• **What to produce**
Using the listing below, retype exactly the lines starting at the one with "mkCrawlState (visited st) (crawled st ++" and ending at the one with "if bool_decide (x", and include both.

• **Source material**
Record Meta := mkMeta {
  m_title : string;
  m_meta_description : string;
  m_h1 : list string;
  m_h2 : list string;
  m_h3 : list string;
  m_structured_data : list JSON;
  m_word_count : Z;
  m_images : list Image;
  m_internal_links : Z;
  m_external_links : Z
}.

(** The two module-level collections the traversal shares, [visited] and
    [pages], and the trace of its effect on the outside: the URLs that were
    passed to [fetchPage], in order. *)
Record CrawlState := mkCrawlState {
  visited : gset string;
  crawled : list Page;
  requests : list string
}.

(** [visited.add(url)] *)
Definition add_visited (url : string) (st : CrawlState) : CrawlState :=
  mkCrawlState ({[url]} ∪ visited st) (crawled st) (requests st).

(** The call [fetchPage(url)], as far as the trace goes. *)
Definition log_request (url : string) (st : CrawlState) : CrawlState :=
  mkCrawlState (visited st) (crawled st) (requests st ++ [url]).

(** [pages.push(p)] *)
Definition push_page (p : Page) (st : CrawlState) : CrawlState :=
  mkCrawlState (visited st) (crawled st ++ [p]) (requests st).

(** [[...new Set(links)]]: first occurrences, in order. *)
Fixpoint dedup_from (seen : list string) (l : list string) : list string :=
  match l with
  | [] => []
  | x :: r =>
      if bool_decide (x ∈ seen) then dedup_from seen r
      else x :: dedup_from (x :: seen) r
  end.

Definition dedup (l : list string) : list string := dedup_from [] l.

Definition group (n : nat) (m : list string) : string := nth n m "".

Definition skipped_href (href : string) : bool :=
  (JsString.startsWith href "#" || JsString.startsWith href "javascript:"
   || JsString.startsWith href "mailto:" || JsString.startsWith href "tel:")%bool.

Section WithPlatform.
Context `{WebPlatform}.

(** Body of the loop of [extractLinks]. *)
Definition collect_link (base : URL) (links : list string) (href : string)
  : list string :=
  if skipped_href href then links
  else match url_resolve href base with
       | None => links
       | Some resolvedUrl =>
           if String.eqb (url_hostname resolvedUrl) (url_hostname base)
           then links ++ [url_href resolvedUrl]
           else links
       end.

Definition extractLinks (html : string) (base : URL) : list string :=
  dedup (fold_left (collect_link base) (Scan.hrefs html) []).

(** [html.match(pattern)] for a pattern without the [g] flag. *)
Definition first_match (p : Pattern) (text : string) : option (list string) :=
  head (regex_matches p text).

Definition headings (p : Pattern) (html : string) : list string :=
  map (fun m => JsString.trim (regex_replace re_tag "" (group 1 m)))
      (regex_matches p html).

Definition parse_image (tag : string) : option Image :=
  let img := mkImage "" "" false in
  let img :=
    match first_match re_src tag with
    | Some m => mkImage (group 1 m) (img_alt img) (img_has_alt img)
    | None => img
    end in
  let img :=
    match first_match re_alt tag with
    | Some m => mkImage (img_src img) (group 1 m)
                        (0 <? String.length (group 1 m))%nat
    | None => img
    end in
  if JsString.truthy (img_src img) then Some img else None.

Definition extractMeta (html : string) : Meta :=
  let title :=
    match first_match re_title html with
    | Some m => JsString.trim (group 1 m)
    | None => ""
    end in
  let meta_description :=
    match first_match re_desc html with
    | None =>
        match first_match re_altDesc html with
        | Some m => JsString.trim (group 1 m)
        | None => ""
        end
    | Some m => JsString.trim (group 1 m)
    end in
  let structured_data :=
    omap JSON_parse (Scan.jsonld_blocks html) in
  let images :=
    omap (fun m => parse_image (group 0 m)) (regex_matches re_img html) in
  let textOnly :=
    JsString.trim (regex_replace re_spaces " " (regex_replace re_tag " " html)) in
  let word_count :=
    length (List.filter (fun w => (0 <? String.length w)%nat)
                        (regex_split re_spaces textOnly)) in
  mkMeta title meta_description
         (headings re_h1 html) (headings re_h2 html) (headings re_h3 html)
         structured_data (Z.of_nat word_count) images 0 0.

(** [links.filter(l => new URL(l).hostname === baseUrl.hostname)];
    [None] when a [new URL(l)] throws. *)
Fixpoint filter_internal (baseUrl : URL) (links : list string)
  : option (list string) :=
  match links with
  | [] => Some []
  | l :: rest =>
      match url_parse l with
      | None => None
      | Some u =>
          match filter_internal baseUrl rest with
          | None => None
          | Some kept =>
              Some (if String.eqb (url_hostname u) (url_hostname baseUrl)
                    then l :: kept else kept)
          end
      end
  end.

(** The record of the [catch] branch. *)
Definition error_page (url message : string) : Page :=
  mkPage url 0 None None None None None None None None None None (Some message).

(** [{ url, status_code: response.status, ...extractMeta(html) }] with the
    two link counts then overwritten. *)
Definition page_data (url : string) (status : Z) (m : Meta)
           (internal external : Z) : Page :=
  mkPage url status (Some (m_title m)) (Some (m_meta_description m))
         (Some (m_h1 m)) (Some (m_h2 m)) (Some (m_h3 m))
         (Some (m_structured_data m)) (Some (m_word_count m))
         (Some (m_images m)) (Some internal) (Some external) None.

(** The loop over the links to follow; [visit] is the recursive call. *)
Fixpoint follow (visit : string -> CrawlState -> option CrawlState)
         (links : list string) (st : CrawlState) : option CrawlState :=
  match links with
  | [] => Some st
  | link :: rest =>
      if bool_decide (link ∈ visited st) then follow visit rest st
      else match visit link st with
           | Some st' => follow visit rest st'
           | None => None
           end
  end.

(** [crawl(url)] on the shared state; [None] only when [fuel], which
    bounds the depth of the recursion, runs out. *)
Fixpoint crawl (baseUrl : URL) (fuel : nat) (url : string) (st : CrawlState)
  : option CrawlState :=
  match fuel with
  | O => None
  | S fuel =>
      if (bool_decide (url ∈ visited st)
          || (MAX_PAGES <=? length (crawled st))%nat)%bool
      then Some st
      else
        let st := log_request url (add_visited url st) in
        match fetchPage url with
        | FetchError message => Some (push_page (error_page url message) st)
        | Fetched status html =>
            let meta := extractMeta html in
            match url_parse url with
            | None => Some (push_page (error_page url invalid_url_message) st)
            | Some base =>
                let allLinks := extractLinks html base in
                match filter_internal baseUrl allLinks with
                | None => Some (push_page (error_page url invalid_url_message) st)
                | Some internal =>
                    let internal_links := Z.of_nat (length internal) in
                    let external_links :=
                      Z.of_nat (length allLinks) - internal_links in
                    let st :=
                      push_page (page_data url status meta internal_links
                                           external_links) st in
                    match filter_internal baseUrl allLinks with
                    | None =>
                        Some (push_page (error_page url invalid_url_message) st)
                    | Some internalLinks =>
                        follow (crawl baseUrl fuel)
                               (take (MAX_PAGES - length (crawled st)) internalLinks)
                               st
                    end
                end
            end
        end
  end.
---
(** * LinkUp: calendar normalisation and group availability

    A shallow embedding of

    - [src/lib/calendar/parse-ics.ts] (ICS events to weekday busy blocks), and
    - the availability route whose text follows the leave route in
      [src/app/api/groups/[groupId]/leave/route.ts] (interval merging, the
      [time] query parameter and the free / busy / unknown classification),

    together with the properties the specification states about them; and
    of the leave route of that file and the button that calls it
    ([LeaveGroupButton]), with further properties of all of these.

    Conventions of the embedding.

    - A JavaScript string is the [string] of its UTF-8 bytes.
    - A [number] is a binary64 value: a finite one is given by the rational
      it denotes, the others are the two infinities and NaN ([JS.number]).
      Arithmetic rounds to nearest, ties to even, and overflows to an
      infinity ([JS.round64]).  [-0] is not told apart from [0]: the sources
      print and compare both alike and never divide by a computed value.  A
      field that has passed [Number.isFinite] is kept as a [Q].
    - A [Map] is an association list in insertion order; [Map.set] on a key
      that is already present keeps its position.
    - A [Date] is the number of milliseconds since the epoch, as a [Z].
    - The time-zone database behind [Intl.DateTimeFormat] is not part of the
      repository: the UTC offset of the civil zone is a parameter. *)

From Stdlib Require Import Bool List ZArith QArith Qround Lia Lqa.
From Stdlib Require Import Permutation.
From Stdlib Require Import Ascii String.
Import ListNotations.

• **Result below**
  mkCrawlState (visited st) (crawled st ++ [p]) (requests st).

(** [[...new Set(links)]]: first occurrences, in order. *)
Fixpoint dedup_from (seen : list string) (l : list string) : list string :=
  match l with
  | [] => []
  | x :: r =>
      if bool_decide (x ∈ seen) then dedup_from seen r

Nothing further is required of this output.